▶ _Work order_: Wherever the word "Hlen" occurs in the listing below, copy that whole line.
==== Material provided
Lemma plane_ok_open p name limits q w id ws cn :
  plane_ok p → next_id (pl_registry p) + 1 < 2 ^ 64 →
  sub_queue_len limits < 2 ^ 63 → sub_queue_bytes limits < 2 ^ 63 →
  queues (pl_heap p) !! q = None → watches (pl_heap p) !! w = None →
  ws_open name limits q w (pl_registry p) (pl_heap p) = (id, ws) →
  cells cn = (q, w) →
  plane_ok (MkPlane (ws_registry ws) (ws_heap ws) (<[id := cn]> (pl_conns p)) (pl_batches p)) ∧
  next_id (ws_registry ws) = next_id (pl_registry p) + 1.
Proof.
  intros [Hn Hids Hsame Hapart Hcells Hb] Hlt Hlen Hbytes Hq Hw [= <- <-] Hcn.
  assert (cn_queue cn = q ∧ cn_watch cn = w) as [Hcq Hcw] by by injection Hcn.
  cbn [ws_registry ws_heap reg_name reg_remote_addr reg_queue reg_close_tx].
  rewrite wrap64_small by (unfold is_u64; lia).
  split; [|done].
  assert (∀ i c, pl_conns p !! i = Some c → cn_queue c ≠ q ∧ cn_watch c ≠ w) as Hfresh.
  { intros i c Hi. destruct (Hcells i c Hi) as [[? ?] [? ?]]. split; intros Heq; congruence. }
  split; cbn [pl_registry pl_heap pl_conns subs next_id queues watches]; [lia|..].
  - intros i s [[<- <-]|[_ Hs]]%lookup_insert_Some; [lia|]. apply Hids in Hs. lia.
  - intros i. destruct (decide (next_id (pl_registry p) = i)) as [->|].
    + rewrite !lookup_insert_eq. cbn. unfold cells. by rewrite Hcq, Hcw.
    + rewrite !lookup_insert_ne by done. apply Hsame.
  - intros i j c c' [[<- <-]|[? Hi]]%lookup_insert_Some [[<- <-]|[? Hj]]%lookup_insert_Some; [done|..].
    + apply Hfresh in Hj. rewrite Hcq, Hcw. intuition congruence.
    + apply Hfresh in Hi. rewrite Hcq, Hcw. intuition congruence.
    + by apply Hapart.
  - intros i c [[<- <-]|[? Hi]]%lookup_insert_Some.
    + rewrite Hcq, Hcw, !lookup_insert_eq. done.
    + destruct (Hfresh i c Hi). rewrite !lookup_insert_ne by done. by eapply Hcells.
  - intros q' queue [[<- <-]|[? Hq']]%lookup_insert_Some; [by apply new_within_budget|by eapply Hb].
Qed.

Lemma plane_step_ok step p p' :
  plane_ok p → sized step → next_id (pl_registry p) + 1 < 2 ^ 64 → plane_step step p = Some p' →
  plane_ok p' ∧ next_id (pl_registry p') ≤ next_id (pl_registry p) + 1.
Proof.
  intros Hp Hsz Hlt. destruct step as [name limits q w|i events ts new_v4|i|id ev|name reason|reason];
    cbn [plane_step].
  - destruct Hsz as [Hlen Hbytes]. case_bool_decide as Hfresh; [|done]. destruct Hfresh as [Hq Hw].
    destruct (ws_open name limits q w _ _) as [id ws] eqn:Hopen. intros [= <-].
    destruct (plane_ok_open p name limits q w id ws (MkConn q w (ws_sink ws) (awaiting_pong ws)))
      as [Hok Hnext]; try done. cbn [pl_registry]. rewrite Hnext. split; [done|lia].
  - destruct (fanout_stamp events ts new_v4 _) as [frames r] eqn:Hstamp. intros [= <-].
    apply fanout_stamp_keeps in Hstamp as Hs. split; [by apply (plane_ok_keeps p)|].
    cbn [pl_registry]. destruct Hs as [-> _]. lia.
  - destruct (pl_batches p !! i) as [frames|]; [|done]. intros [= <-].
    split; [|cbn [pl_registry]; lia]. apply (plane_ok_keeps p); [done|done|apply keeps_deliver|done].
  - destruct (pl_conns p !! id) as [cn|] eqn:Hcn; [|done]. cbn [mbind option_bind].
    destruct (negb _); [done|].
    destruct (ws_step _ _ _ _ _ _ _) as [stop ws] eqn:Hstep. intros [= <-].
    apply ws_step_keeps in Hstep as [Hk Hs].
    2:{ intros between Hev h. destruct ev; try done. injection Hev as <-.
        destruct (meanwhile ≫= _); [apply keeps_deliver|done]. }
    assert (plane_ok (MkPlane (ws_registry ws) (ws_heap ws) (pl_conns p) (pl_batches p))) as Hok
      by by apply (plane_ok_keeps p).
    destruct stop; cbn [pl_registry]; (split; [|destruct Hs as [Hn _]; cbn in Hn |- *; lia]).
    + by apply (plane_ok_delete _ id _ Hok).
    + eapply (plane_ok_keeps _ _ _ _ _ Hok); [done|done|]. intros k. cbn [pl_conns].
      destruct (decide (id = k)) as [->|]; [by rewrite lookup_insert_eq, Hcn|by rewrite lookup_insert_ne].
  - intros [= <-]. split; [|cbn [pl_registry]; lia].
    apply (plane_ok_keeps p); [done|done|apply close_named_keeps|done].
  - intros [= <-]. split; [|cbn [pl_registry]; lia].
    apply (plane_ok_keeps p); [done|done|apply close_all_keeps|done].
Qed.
========
▶ _Output for this exercise_:
  intros [Hn Hids Hsame Hapart Hcells Hb] Hlt Hlen Hbytes Hq Hw [= <- <-] Hcn.
  - destruct Hsz as [Hlen Hbytes]. case_bool_decide as Hfresh; [|done]. destruct Hfresh as [Hq Hw].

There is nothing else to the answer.